At a recent AACVPR webinar, Brenna VanFrank, MD, MSPH, medical officer at the Centers for Disease Control and Prevention Office of Smoking and Health, said while there’s not enough research for experts to know exactly how e-cigarettes affect patients, it’s important for cardiac and pulmonary rehabilitation professionals to understand how they work and why people use them.
“The bottom line is we just don’t know—there’s no evidence yet to see whether e-cigarette use has an effect on clinical cardiovascular outcomes,” she said. “We should be moving people toward full recovery of tobacco use disorder and dependence.”
E-cigarettes are battery-powered devices that heat a liquid into an aerosol, which is then inhaled. The e-liquid inside the device typically contains cannabinoids or nicotine, but can contain other illicit drugs. These liquids are put into the device either directly into a tank or via a “pod.” While these devices have been around since the early 2000s, in recent years they’ve had a resurgence thanks to products like JUUL.
What’s particularly worrying about e-cigarettes is usage among young people. According to CDC data, in 2018 more than 3.6 million U.S. middle and high school students used e-cigarettes—a majority of whom did not use any other tobacco products. Research shows e-cigarette usage among young people has dramatically increased over the past nine years, which coincides with the usage of rechargable e-cigarette products like JUUL.
E-cigarettes are also popular among young adults. A 2018 National Health Interview Survey shows 7.6% of 18-24-year-olds use e-cigarettes, compared to 4.2% of 25-44-year-olds.
VanFrank said what’s disconcerting is the fact that many of these e-cigarette users were not using it as a means of cessation from combustible cigarettes. Meaning e-cigarettes were their first exposure to nicotine in general. A 2016 report from the Behavioral Risk Factor Surveillance System survey found that 44.3% of young adult current e-cigarette users were not smokers prior to using the device.
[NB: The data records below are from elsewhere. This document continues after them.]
(** [v /= z], in place.  Dividing by an infinity leaves zeros.  Dividing by
    zero or by a NaN writes infinities or NaNs into the array and warns (it
    raises [FloatingPointError] under [np.errstate(all='raise')]); an array of
    reals cannot hold them, so that outcome is reported as
    [FloatingPointError].  An empty array has nothing to divide. *)
Definition np_idiv (v : list R) (z : npfloat) : Result (list R) :=
  match v with
  | [] => Ok []
  | _ :: _ =>
      match z with
      | Finite r =>
          if Req_dec_T r 0 then Err FloatingPointError else Ok (scale_down r v)
      | PosInf | NegInf => Ok (map (fun _ => 0) v)
      | NaN => Err FloatingPointError
      end
  end.

(** The loop of [hf]: [for term in ...: hsig[h(term) % vecsize] += 1.0]. *)
Fixpoint count_terms (h : string -> Z) (vecsize : Z) (terms : list string)
  (hsig : list R) : Result (list R) :=
  match terms with
  | [] => Ok hsig
  | term :: rest =>
      i <- py_mod (h term) vecsize ;;
      hsig' <- bump_at i hsig ;;
      count_terms h vecsize rest hsig'
  end.

(** The last three lines of [hf]:
    [z = np.linalg.norm(hsig) / norm; if (z > 0.0): hsig /= z; return hsig]. *)
Definition normalize (norm : R) (hsig : list R) : Result (list R) :=
  let z := np_div (euclid_norm hsig) norm in
  if np_positive z then np_idiv hsig z else Ok hsig.

(** [hashing_frequency(vecsize, h, norm)] returns the closure [hf]. *)
Definition hashing_frequency (vecsize : Z) (h : string -> Z) (norm : R)
  : Words -> Result (list R) :=
  fun words =>
    let words :=
      match words with
      | RawText s => split_space s
      | Tokens ws => ws
      end in
    hsig <- np_zeros vecsize ;;
    hsig <- count_terms h vecsize
              (filter (fun w => (0 <? String.length w)%nat) words) hsig ;;
    normalize norm hsig.

(** [v.toarray().reshape(HVSIZE)]: the entries of the row, provided there
    are [HVSIZE] of them. *)
Definition reshape (n : nat) (v : list R) : Result (list R) :=
  if (List.length v =? n)%nat then Ok v else Err ValueError.

(** [normarray(v)], with the notebook's global [HVSIZE] as a parameter
    (1000 in notebook 05, 100 in notebook 33).  The argument [v] stands for
    the entries of a float row of a sparse matrix, as the vectorizer yields
    them; the result is the dense array [r], which is not such a row (it has
    no [toarray]).  Rows of another dtype are outside this model. *)
Definition normarray (HVSIZE : nat) (v : list R) : Result (list R) :=
  r <- reshape HVSIZE v ;;
  let z := Finite (euclid_norm r) in
  if np_positive z then np_idiv r z else Ok r.

(** The separator of [split]. *)
Definition space : string := String " "%char EmptyString.

(** Whether a string holds a space. *)
Fixpoint has_space (s : string) : bool :=
  match s with
  | EmptyString => false
  | String c rest => Ascii.eqb c " "%char || has_space rest
  end.

(** A string with two consecutive spaces and its tokens. *)
Definition sample_text : string := "dog  tail"%string.

(** A hash that sends every token to bucket [0]. *)
Definition const_hash (term : string) : Z := 0%Z.

End Hashing.

(** ** Notebook 05: [sentences] and [sentiment_compound] *)

Module Sentiment.
Local Open Scope R_scope.

Section Vader.

(** [re.split(sdelim, text)], the split after sentence punctuation done by
    the [re] module. *)
Variable re_split_sdelim : string -> list string.

(** [sentiment.polarity_scores(s)['compound']] of the vader library. *)
Variable compound : string -> R.

(** [sentences(text)]: the pieces longer than one character. *)
Definition sentences (text : string) : list string :=
  filter (fun s => (1 <? String.length s)%nat) (re_split_sdelim text).

(** [sum(scores)]. *)
Definition py_sum (scores : list R) : R := fold_left Rplus scores 0.

(** [sentiment_compound(text)]: the mean score of the sentences, [0.0]
    without any. *)
Definition sentiment_compound (text : string) : Result R :=
  let scores := map compound (sentences text) in
  if (List.length scores <? 1)%nat then Ok 0
  else PyMath.float_div (py_sum scores) (INR (List.length scores)).

End Vader.

(** A scorer that finds every sentence mildly positive, and the pieces of
    ["Good. Bad."], for the example. *)
Definition mild (s : string) : R := / 2.

Definition two_pieces (text : string) : list string := ["Good."; "Bad."]%string.

End Sentiment.

(** ** [normarray] on binary64 numbers

    The same function with the entries as the IEEE 754 binary64 numbers that
    numpy computes with, for what exact arithmetic cannot show. *)

Module Binary64.
Import PrimFloat.

(** [np.linalg.norm(r)] on a one-dimensional float64 array: the square root
    of the dot product of [r] with itself.  (In which order the products are
    added is up to the BLAS; the row below has one entry other than zero.) *)
Definition linalg_norm (r : list float) : float :=
  sqrt (fold_left (fun acc x => (acc + x * x)%float) r 0%float).

(** [normarray(v)] on a float64 row. *)
Definition normarray (HVSIZE : nat) (v : list float) : Result (list float) :=
  r <- (if (List.length v =? HVSIZE)%nat then Ok v else Err ValueError) ;;
  let z := linalg_norm r in
  if (0 <? z)%float then Ok (map (fun x => (x / z)%float) r) else Ok r.



(** The row [[3.0, 4.0]], and [[0.6, 0.8]] as binary64 holds them. *)
Definition sample_row : list float := [3%float; 4%float].

Definition sample_unit : list float :=
  [0x1.3333333333333p-1%float; 0x1.999999999999ap-1%float].

End Binary64.

(** ** Notebooks 05 / 33 and the service notebook: [cleantxt]

    Texts are strings over the code points below 256, which is what a
    character of this development can hold. *)

Module Cleaning.

(** The characters that [\s] matches in a [str] pattern, among the code
    points below 256: tab to carriage return, the four separators 28 to 31,
    the space, the next-line control 133 and the no-break space 160. *)
Definition is_space (c : ascii) : bool :=
  let n := N_of_ascii c in
  ((9 <=? n) && (n <=? 13) || (28 <=? n) && (n <=? 32) || (n =? 133) || (n =? 160))%N.

(** The characters that [str.lower] changes, among the code points below
    256: [A] to [Z] and the accented capitals 192 to 222, the multiplication
    sign 215 apart.  Each moves up by 32. *)
Definition is_upper (c : ascii) : bool :=
  let n := N_of_ascii c in
  ((65 <=? n) && (n <=? 90) || (192 <=? n) && (n <=? 214) || (216 <=? n) && (n <=? 222))%N.

Definition lower_char (c : ascii) : ascii :=
  if is_upper c then ascii_of_N (N_of_ascii c + 32) else c.

(** [clean.lower()]. *)
Fixpoint lower (clean : string) : string :=
  match clean with
  | EmptyString => EmptyString
  | String c rest => String (lower_char c) (lower rest)
  end.

(** [htmlbr = re.compile('<br />')]: a literal pattern. *)
Definition htmlbr : string := "<br />"%string.

(** [re.sub(htmlbr, ' ', txt)], read from left to right: where the pattern
    begins a space is written and the six characters are passed over; [skip]
    counts the characters of the match that are still to be passed over. *)
Fixpoint sub_htmlbr_from (skip : nat) (txt : string) : string :=
  match txt with
  | EmptyString => EmptyString
  | String c rest =>
      match skip with
      | S skip' => sub_htmlbr_from skip' rest
      | O =>
          if prefix htmlbr txt then String " " (sub_htmlbr_from 5 rest)
          else String c (sub_htmlbr_from 0 rest)
      end
  end.

Definition sub_htmlbr (txt : string) : string := sub_htmlbr_from 0 txt.

(** [re.sub(whitesp, ' ', clean)] for [whitesp = re.compile('\s+')]: every
    maximal run of white space becomes one space; [in_run] tells that the
    space of the current run has been written. *)
Fixpoint sub_whitesp_from (in_run : bool) (clean : string) : string :=
  match clean with
  | EmptyString => EmptyString
  | String c rest =>
      if is_space c then
        if in_run then sub_whitesp_from true rest
        else String " " (sub_whitesp_from true rest)
      else String c (sub_whitesp_from false rest)
  end.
For those working in the cardiac and pulmonary rehabilitation space, this is important to know. VanFrank said she wants rehabilitation professionals to start approaching tobacco cessation conversations from a “product agnostic” view. Using best practices from traditional tobacco cessation, professionals can start curbing e-cigarette usage before it even happens.
“I would challenge all of us to think about treatment in a product agnostic way,” she said. “There are unique aspects to different products, particularly for the psychosocial behaviors, but given the expansion of tobacco products, I would challenge us to think about coming to treatment in a way that we don’t have to start over every time a new product emerges.”
She pointed to the DSM-5 Criteria for Tobacco Use Disorder. Regardless of the actual product, professionals should be asking important questions about status and duration of use, frequency and intensity.
It is also important to educate the masses. There are many evidence-based interventions that health officials know work. Increasing the price of e-cigarette products, instituting smoke-free policies, cessation access, media campaigns and increased licensure are ways to deter people from using the product in the first place.
“The suggestion and the evidence that is emerging is that contemporizing these public health measures that we know work to include e-cigarettes is the way to move,” she said. “With smoke-free policies, we incorporate e-cigarettes so that it’s not smoke-free, it’s tobacco-free.”